Within the entries below, every line containing "Crypto" is to be copied.

────────────────

(* ===== verification/AccountSyncReplica.v ===== *)
(** * The replica of a device

    What a device writes with its items is what others read: reading a key of the in-memory
    replica opens its record, and a completed write leaves the item, its slot and the head. *)
From S2P Require Import Prelude RustStr Envelope Replicas TimeIndex AccountSyncItem AccountSyncItemProps AccountSyncStore AccountSyncCycle ChannelKeyStore Calls AccountSync.

(** ** Keys are short ASCII texts *)
Definition is_ascii_char (a : ascii) : bool := byte_in 0 127 a.

Lemma ascii_utf8 s : str_all is_ascii_char s = true -> valid_utf8 s = true.
Proof. induction s as [|a s IH]; [done|]. intros [Ha Hs]%andb_prop. cbn [valid_utf8]. unfold is_ascii_char in Ha. by rewrite Ha, IH. Qed.

Lemma lower_hex_ascii a : is_lower_hex a = true -> is_ascii_char a = true.
Proof. destruct a as [[] [] [] [] [] [] [] []]; vm_compute; done. Qed.

Lemma hexdigit_ascii a : is_ascii_hexdigit a = true -> is_ascii_char a = true.
Proof. destruct a as [[] [] [] [] [] [] [] []]; vm_compute; done. Qed.

Lemma device_char_ascii a :
  is_ascii_alphanumeric a || bool_decide (a = "-"%char) || bool_decide (a = "_"%char) = true -> is_ascii_char a = true.
Proof. destruct a as [[] [] [] [] [] [] [] []]; vm_compute; done. Qed.

Lemma digit_ascii a : is_ascii_digit a = true -> is_ascii_char a = true.
Proof. destruct a as [[] [] [] [] [] [] [] []]; vm_compute; done. Qed.

Section keys.
Context {hex_crate : HexCrate} {hex_laws : HexCrateLaws} {crypto : Crypto} {pubkey_laws : PubkeyLaws}.

Lemma hex_text s : str_all is_ascii_char (Replicas.hex_encode s) = true.
Proof. eapply str_all_impl, hex_encode_lower. apply lower_hex_ascii. Qed.

Lemma pubkey_text s : validate_pubkey s = Ok tt -> str_all is_ascii_char s = true /\ String.length s = 64%nat.
Proof.
  unfold validate_pubkey. intros Hv. inv_result. destruct (pubkey_hex _ _ E) as [Hl Hh]. split; [|done].
  eapply str_all_impl, Hh. apply hexdigit_ascii.
Qed.

Lemma id_length s : validate_id s = Ok tt -> (String.length (Replicas.hex_encode s) <= 512)%nat.
Proof. unfold validate_id, MAX_ITEM_ID_BYTES, str_len. intros Hv%ensure_ok. rewrite hex_encode_length. lia. Qed.

Lemma device_text d : validate_device_id d = Ok tt -> str_all is_ascii_char d = true /\ (String.length d <= 256)%nat.
Proof.
  unfold validate_device_id, MAX_ITEM_ID_BYTES, str_len. intros Hv%ensure_ok. destruct_bools. split; [|lia].
  match goal with Ha : str_all _ d = true |- _ => revert Ha; apply str_all_impl, device_char_ascii end.
Qed.

(** No key of an item is longer. *)
Definition MAX_KEY_LENGTH : nat := 1100.

Ltac text_bounds :=
  repeat match goal with
  | H : validate_id ?s = Ok _ |- _ => pose proof (id_length s H); clear H
  | H : validate_pubkey ?s = Ok _ |- _ => destruct (pubkey_text s H); clear H
  | H : validate_device_id ?s = Ok _ |- _ => destruct (device_text s H); clear H
  end.

Lemma docs_key_text k :
  validate_key k = Ok tt -> key_typed k = true ->
  str_all is_ascii_char (docs_key k) = true /\ (String.length (docs_key k) <= MAX_KEY_LENGTH)%nat.
Proof.
  unfold MAX_KEY_LENGTH. intros Hv Ht. destruct k; cbn [validate_key docs_key] in *;
    repeat match goal with H : (_ ≫= _) = Ok _ |- _ => apply result_bind_ok in H as ([] & ? & H) end; text_bounds;
    rewrite ?str_all_app, ?str_app_length, ?hex_text;
    repeat match goal with H : str_all is_ascii_char _ = true |- _ => rewrite ?H; clear H end;
    try (split; [done | cbn [String.length]; lia]).
  - cbn [key_typed] in Ht. match goal with H : ensure _ _ = Ok _ |- _ => apply ensure_ok in H end. unfold ACCOUNT_SYNC_CHANGE_WINDOW in *.
    destruct (dec_padded_small slot) as [_ Hl]; [lia|]. rewrite Hl. split; [|cbn [String.length]; lia].
    rewrite (str_all_impl is_ascii_digit is_ascii_char (dec_padded 3 slot)); [done | apply digit_ascii | apply pad_digits_digits].
Qed.
End keys.
(** C13: After any run, when the writer is at rest and the cursors of the other devices are
    older than the clock, the fetch loop ends: either it reports that nothing is left, and the
    reader holds a version at least as new as the writer's of every item in lower case whose
    merge decides by version, but for those whose last write stopped half-way; or it stops
    with the error that the merge of an item shown by the writer returned, and nothing else
    stops it. *)
Theorem fetch_completes n half w r env :
  sync_run me device merge own n half w r -> Z.of_nat n < 2 ^ 63 -> others_older env device own r ->
  exists fuel res r', fetch_loop env me (merge env) (fun _ => replica w) fuel device own r = (res, r')
    /\ match res with
       | Ok (Some _) =>
           forall k i, stored me (replica w) k = Some i -> lww_key (AccountSyncItem.key i) = true ->
             lower_key (AccountSyncItem.key i) = true -> k ∉ half -> holds_version (ledger r') k (updated_at i, op_id i)
       | Ok None => False
       | Err e =>
           exists i d d', stored me (replica w) (docs_key (AccountSyncItem.key i)) = Some i /\ merge_key (AccountSyncItem.key i) = true
             /\ merge env i d = (Err e, d')
       end.
Proof using laws hex_laws pubkey_laws aead_laws item_laws sealed_laws change_laws.
  intros Hrun Hn Hold. destruct (run_invariant me device merge laws own n half w r Hrun Hn) as [log [Hlog Hmer Hwin Hsh Hau Hfe]].
  destruct (covered_left me device half (replica w) log _ r Hfe) as [z Hz].
  destruct (fetch_loop_ends env me device own (merge env) (laws env) half (replica w) log Hsh (or_intror Hau) Hwin Hmer
    ltac:(lia) z r Hfe Hold Hz) as [fuel E]. unfold wp in E. exists fuel.
  destruct (fetch_loop env me (merge env) (fun _ => replica w) fuel device own r) as [res r']. exists res, r'. split; [done|].
  cbn [fst snd ok_or_merge] in E. destruct res as [o|e]; cbn in E; [|exact E]. destruct E as [-> Hc].
  intros k i Hst Hw Hl Hh. destruct (stored_key _ _ _ _ Hst) as (Hk & _ & Hdom).
  destruct (item_position (AccountSyncItem.key i)) as (j & t & Hat); [by destruct (AccountSyncItem.key i) | done |].
  rewrite Hk in Hat. by apply (Hc k j t).
Qed.
End completion.
(* ===== verification/ChannelHandoffRun.v ===== *)
(** * The service takes the steps of the handoff

    Merging an item about a channel and rotating its keys change the channel's row as
    [ChannelHandoff] says, and the own replica shows only records that a row showed. *)
From S2P Require Import Prelude RustStr Envelope Replicas TimeIndex AccountSyncItem AccountSyncItemProps ChannelSeal AccountSyncStore AccountSyncStoreProps AccountSyncCycle ChannelKeyStore Calls AccountSync AccountSyncMerge ChannelRows ChannelRotation ChannelMerge AccountSyncFetch AccountSyncReplica ChannelHandoff.

(** ** More of [keeps] *)
Lemma keeps_lift_seq {St A B} (R : St -> St -> Prop) `{!PreOrder R} (r : result string A) (k : A -> Prog St B) :
  (forall a, r = Ok a -> keeps R (k a)) -> keeps R (lift r ≫= k).
Proof. intros Hk s. unfold mbind, prog_bind, lift. destruct r as [a|e]; [by apply Hk | simpl; reflexivity]. Qed.

Lemma prog_bind_inv {St A B} (m : Prog St A) (f : A -> Prog St B) s b s2 :
  (m ≫= f) s = (Ok b, s2) -> exists a s1, m s = (Ok a, s1) /\ f a s1 = (Ok b, s2).
Proof. unfold mbind, prog_bind. destruct (m s) as [[a|e] s1]; [|done]. intros Hf. by exists a, s1. Qed.

Section keys.
Context {hex_crate : HexCrate} {hex_laws : HexCrateLaws} {crypto : Crypto}.

Lemma channel_text_inj c c' s s' :
  "channel/" ++s hex_encode c ++s String "/" s = "channel/" ++s hex_encode c' ++s String "/" s' -> c = c' /\ s = s'.
Proof.
  intros He. change ("channel/" ++s ?x) with ("channel/" ++s x) in He.
  assert (Hx : split_once "/" (hex_encode c ++s "/" ++s s) = split_once "/" (hex_encode c' ++s "/" ++s s')) by (f_equal; by injection He).
  rewrite !split_once_lacks in Hx by apply lower_hex_no_slash, hex_encode_lower. injection Hx as Hh ->. split; [|done].
  pose proof (hex_decode_encode c) as Hd. rewrite Hh, hex_decode_encode in Hd. by injection Hd.
Qed.
(** A write that stopped between the item and its change is only marked when it is sent
    again: no change announces it. *)
Definition stopping_env : Env :=
  {| clock n := 1000 + Z.of_nat n; random_bytes n len := repeat_char "r" len; docs_write_ok n := (n <? 4)%nat; discovery_ok _ := true |}.
Definition stopped_write : Device ChannelMemory := (publish_account_sync_item stopping_env demo_me demo_trust empty_device).2.
Definition sent_again : Device ChannelMemory := (resend_account_sync_items demo_env demo_me (fun _ => Ok None) 10 stopped_write).2.
Lemma stopped_write_is_never_announced :
  stored demo_me (replica sent_again) (docs_key (AccountSyncItem.key demo_trust)) = Some demo_trust
  /\ list_unwritten_account_sync_rows 10 (ledger sent_again) = [] /\ head_seq demo_me "a" (replica sent_again) = 0.
Proof. split_and!; vm_compute; reflexivity. Qed.

(** Such a write keeps its key among those that stopped half-way: a fetch reports that nothing
    is left, and the reader has not got the item. *)
Definition fetch_from (w : Device ChannelMemory) (r : Device ChannelMemory) : result string bool * Device ChannelMemory :=
  account_sync_fetch_step demo_env demo_me (demo_merge demo_env) (fun _ => replica w) "w" "a" r.
Definition up_to_date : Device ChannelMemory := Nat.iter 5 (fun r => (fetch_from empty_device r).2) empty_device.
Definition half_written : Device ChannelMemory := (try_write_account_sync_item stopping_env (on_device demo_me "w") demo_trust empty_device).2.
Lemma stopped_write_is_missed :
  demo_sync_run 0%nat (∅ ∪ {[docs_key (AccountSyncItem.key demo_trust)]}) half_written up_to_date
  /\ stored demo_me (replica half_written) (docs_key (AccountSyncItem.key demo_trust)) = Some demo_trust
  /\ (fetch_from half_written up_to_date).1 = Ok false
  /\ sync_rows (ledger (fetch_from half_written up_to_date).2) !! docs_key (AccountSyncItem.key demo_trust) = None.
Proof.
  split; [|split_and!; vm_compute; reflexivity].
  assert (Hstop : is_ok (try_write_account_sync_item stopping_env (on_device demo_me "w") demo_trust empty_device).1 = false) by (vm_compute; reflexivity).
  destruct (try_write_account_sync_item stopping_env (on_device demo_me "w") demo_trust empty_device) as [[[]|e] w'] eqn:E; [done|].
  apply (run_write_stopped demo_me "w" demo_merge "a" 0 ∅ stopping_env empty_device half_written up_to_date e demo_trust); [|by intros n len; apply repeat_char_length|done|done|by unfold half_written; rewrite E].
  unfold up_to_date. generalize 5%nat. intros n. induction n as [|n IH]; [by apply run_start|].
  exact (run_fetch demo_me "w" demo_merge "a" 0 ∅ demo_env empty_device _ _ _ IH (surjective_pairing (fetch_from empty_device _))).
Qed.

────────────────

Task solution:
Context {hex_crate : HexCrate} {hex_laws : HexCrateLaws} {crypto : Crypto} {pubkey_laws : PubkeyLaws}.
Context {hex_crate : HexCrate} {hex_laws : HexCrateLaws} {crypto : Crypto}.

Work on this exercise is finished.